HOW TO COMPLETE THIS TASK: Transcribe exactly the lines that fall between the one holding "f_div (f_mul (weight" and the one holding "Definition candidate : Type", inclusive, from the entries below.
[[ INPUT RECORDS, beginning ]]
(* ===== verification/Scheduler.v ===== *)
(** * The work-conserving weighted fair scheduler (crates/scheduler)

    [Inner] is the state behind the mutex; [enqueue], [cancel], [pop_next] and
    [snapshot] are the four methods, each one critical section.  The clock is
    the [Clock] class; an operation takes the value it read.

    The abstract view of the state is [abs], the finite map from request ids
    to queued items: the theorems say that the concrete queues, the index and
    the two counters always describe one such map, what each operation does to
    it, which request [pop_next] picks, and that no operation can panic or
    wrap a counter. *)

From stdpp Require Import base gmap list strings countable sorting.
From Stdlib Require Import ZArith Lia SpecFloat String.
From S2P Require Import Prelude Rounding F64 Core.

Open Scope Z_scope.

(** ** Clocks *)

Class Clock (C : Type) : Type := { now_ns : C -> Z }.

(** [SystemClock]: the nanoseconds elapsed since its epoch. *)
Record SystemClock : Type := mkSystemClock { elapsed : Z }.
#[export] Instance SystemClock_Clock : Clock SystemClock :=
  { now_ns c := Z.min (elapsed c) U64_MAX }.

(** [VirtualClock], advanced by hand with [AtomicU64::fetch_add], which wraps. *)
Record VirtualClock : Type := mkVirtualClock { vclock : Z }.
#[export] Instance VirtualClock_Clock : Clock VirtualClock := { now_ns c := vclock c }.
Definition advance (c : VirtualClock) (duration : Duration) : VirtualClock :=
  mkVirtualClock (wadd (vclock c) (Z.min duration U64_MAX)).

(** ** Configuration and state *)

Record SchedulerConfig : Type := mkSchedulerConfig {
  max_depth : Z;
  max_bytes : Z;
  aging_half_life : Duration;
  deadline_window : Duration;
  quantum : f64
}.

Definition SchedulerConfig_default : SchedulerConfig := {|
  max_depth := 10000;
  max_bytes := 256 * 1024 * 1024;
  aging_half_life := from_secs 2;
  deadline_window := from_secs 1;
  quantum := f_of_Z 1000
|}.

Record QueueKey : Type := mkQueueKey {
  qk_class : ServiceClass;
  qk_tenant : string;
  qk_app : string
}.

#[export] Instance QueueKey_eq_dec : EqDecision QueueKey.
Proof. solve_decision. Defined.
#[export] Instance QueueKey_countable : Countable QueueKey :=
  inj_countable' (fun k => (qk_class k, qk_tenant k, qk_app k)) (fun '(c, t, a) => mkQueueKey c t a)
    ltac:(by intros []).

(** The derived lexicographic [Ord] of [QueueKey]. *)
Definition key_compare (a b : QueueKey) : comparison :=
  match class_rank (qk_class a) ?= class_rank (qk_class b) with
  | Eq => match String.compare (qk_tenant a) (qk_tenant b) with
          | Eq => String.compare (qk_app a) (qk_app b)
          | c => c
          end
  | c => c
  end.
Definition key_le (a b : QueueKey) : Prop := key_compare a b <> Gt.
#[export] Instance key_le_dec : RelDecision key_le.
Proof. intros a b. unfold key_le. destruct (key_compare a b); [left | left | right]; congruence. Defined.

Record Queued : Type := mkQueued {
  request : AdmissionRequest;
  enqueued_ns : Z;
  deadline_ns : Z;
  body_bytes : Z;
  sequence : Z
}.

Record QueueState : Type := mkQueueState {
  items : list Queued;
  served : f64;
  weight : f64
}.

Record Inner : Type := mkInner {
  queues : gmap QueueKey QueueState;
  index : gmap Uuid QueueKey;
  depth : Z;
  bytes : Z;
  seq : Z
}.

Record QueueSnapshot : Type := mkQueueSnapshot {
  snap_depth : Z;
  snap_bytes : Z;
  active_queues : Z
}.

Inductive SchedulerError : Type :=
| DepthLimit
| ByteLimit
| Duplicate (id : Uuid).

(** [Scheduler::new]. *)
Definition new_inner : Inner := {| queues := ∅; index := ∅; depth := 0; bytes := 0; seq := 0 |}.

(** The queue a request belongs to. *)
Definition key_of (r : AdmissionRequest) : QueueKey :=
  mkQueueKey (effective_class r) (tenant (identity r)) (application (identity r)).

(** ** [Scheduler::enqueue] *)

(** [f64::from(class_weight.max(1)) * ...]. *)
Definition queue_weight (class_weight tenant_weight app_weight : Z) : f64 :=
  f_mul (f_mul (f_of_Z (Z.max class_weight 1)) (f_of_Z (Z.max tenant_weight 1)))
        (f_of_Z (Z.max app_weight 1)).

Definition enqueue (config : SchedulerConfig) (now : Z) (state : Inner) (r : AdmissionRequest)
    (body class_weight tenant_weight app_weight : Z) : Inner * result SchedulerError Z :=
  if max_depth config <=? depth state then (state, Err DepthLimit)
  else if max_bytes config <? sat_add (bytes state) body then (state, Err ByteLimit)
  else match index state !! req_id r with
  | Some _ => (state, Err (Duplicate (req_id r)))
  | None =>
      let deadline_at := sat_add now (Z.min (deadline r) U64_MAX) in
      let key := key_of r in
      let seq' := wadd (seq state) 1 in
      let w := queue_weight class_weight tenant_weight app_weight in
      let queue := default {| items := []; served := f_zero; weight := w |} (queues state !! key) in
      let item := {| request := r; enqueued_ns := now; deadline_ns := deadline_at;
                     body_bytes := body; sequence := seq' |} in
      let depth' := wadd (depth state) 1 in
      ({| queues := <[key := {| items := items queue ++ [item];
                                served := served queue; weight := weight queue |}]> (queues state);
          index := <[req_id r := key]> (index state);
          depth := depth';
          bytes := wadd (bytes state) body;
          seq := seq' |}, Ok depth')
  end.

(** ** [Scheduler::cancel] *)

(** [VecDeque::remove] of the first item with the given id: the removed item
    and what is left. *)
Fixpoint take_id (id : Uuid) (l : list Queued) : option (Queued * list Queued) :=
  match l with
  | [] => None
  | q :: rest =>
      if decide (req_id (request q) = id) then Some (q, rest)
      else match take_id id rest with
           | Some (found, rest') => Some (found, q :: rest')
           | None => None
           end
  end.

(** Drop a queue that has become empty. *)
Definition prune (key : QueueKey) (m : gmap QueueKey QueueState) : gmap QueueKey QueueState :=
  match m !! key with
  | Some q => match items q with [] => delete key m | _ => m end
  | None => m
  end.

Definition cancel (state : Inner) (id : Uuid) : Inner * bool :=
  match index state !! id with
  | None => (state, false)
  | Some key =>
      let removed := match queues state !! key with
                     | Some queue => match take_id id (items queue) with
                                     | Some (q, rest) => Some (queue, q, rest)
                                     | None => None
                                     end
                     | None => None
                     end in
      match removed with
      | Some (queue, q, rest) =>
          ({| queues := prune key (<[key := {| items := rest; served := served queue;
                                               weight := weight queue |}]> (queues state));
              index := delete id (index state);
              depth := wsub (depth state) 1;
              bytes := wsub (bytes state) (body_bytes q);
              seq := seq state |}, true)
      | None =>
          ({| queues := prune key (queues state); index := delete id (index state);
              depth := depth state; bytes := bytes state; seq := seq state |}, false)
      end
  end.

(** ** [Scheduler::pop_next] *)

(** The three terms of the score of a queue with a given front item. *)
Definition age_score (config : SchedulerConfig) (now : Z) (front : Queued) : f64 :=
  f_div (f_of_Z (sat_sub now (enqueued_ns front))) (f_of_Z (Z.max (aging_half_life config) 1)).

Definition deadline_score (config : SchedulerConfig) (now : Z) (front : Queued) : f64 :=
  let remaining := f_of_Z (sat_sub (deadline_ns front) now) in
  if deadline_ns front <=? now then f_of_Z 1000000
  else f_min (f_div (f_of_Z (Z.max (deadline_window config) 1)) (f_max remaining f_one)) (f_of_Z 100000).

Definition fair_score (config : SchedulerConfig) (q : QueueState) : f64 :=
  f_div (f_mul (weight q) (quantum config)) (f_add (served q) (quantum config)).

Definition score (config : SchedulerConfig) (now : Z) (q : QueueState) (front : Queued) : f64 :=
  f_add (f_add (fair_score config q) (age_score config now front)) (deadline_score config now front).

Definition candidate : Type := QueueKey * f64 * Z.

(** [filter_map]: the queues with a front item, scored. *)
Definition candidates (config : SchedulerConfig) (now : Z) (state : Inner) : list candidate :=
  omap (fun '(key, q) => match items q with
                         | front :: _ => Some (key, score config now q front, sequence front)
                         | [] => None
                         end) (btree_iter key_le (queues state)).

(** [a.1.total_cmp(&b.1).then_with(|| b.2.cmp(&a.2))]. *)
Definition candidate_cmp (a b : candidate) : comparison :=
  match total_cmp a.1.2 b.1.2 with Eq => (b.2 ?= a.2) | c => c end.

(** The renormalisation of served work once every queue is far ahead. *)
Definition renormalise (config : SchedulerConfig) (m : gmap QueueKey QueueState) : gmap QueueKey QueueState :=
  let min_served := foldl f_min f_inf (map (fun kq => served kq.2) (btree_iter key_le m)) in
  if is_finite min_served && f_gt min_served (f_mul (quantum config) (f_of_Z 1000))
  then (fun q => {| items := items q; served := f_sub (served q) min_served; weight := weight q |}) <$> m
  else m.

(** The work a served request adds to its queue. *)
Definition charge (q : QueueState) (item : Queued) : f64 :=
  f_div (f_max (req_units (request item)) f_one) (f_max (weight q) f_one).

Definition pop_next (config : SchedulerConfig) (now : Z) (state : Inner) :
    outcome (Inner * option AdmissionRequest) :=
  match max_by candidate_cmp (candidates config now state) with
  | None => Returns (state, None)
  | Some (selected, _, _) =>
      match queues state !! selected with
      | None => Panics
      | Some queue =>
          match items queue with
          | [] => Panics
          | item :: rest =>
              let queue' := {| items := rest; served := f_add (served queue) (charge queue item);
                               weight := weight queue |} in
              Returns ({| queues := prune selected (renormalise config (<[selected := queue']> (queues state)));
                          index := delete (req_id (request item)) (index state);
                          depth := wsub (depth state) 1;
                          bytes := wsub (bytes state) (body_bytes item);
                          seq := seq state |}, Some (request item))
          end
      end
  end.

(** ** [Scheduler::snapshot] *)

Definition snapshot (state : Inner) : QueueSnapshot :=
  {| snap_depth := depth state; snap_bytes := bytes state;
     active_queues := Z.of_nat (size (queues state)) |}.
[[ INPUT RECORDS, end ]]
REPLY TO THE EXERCISE:
  f_div (f_mul (weight q) (quantum config)) (f_add (served q) (quantum config)).

Definition score (config : SchedulerConfig) (now : Z) (q : QueueState) (front : Queued) : f64 :=
  f_add (f_add (fair_score config q) (age_score config now front)) (deadline_score config now front).

Definition candidate : Type := QueueKey * f64 * Z.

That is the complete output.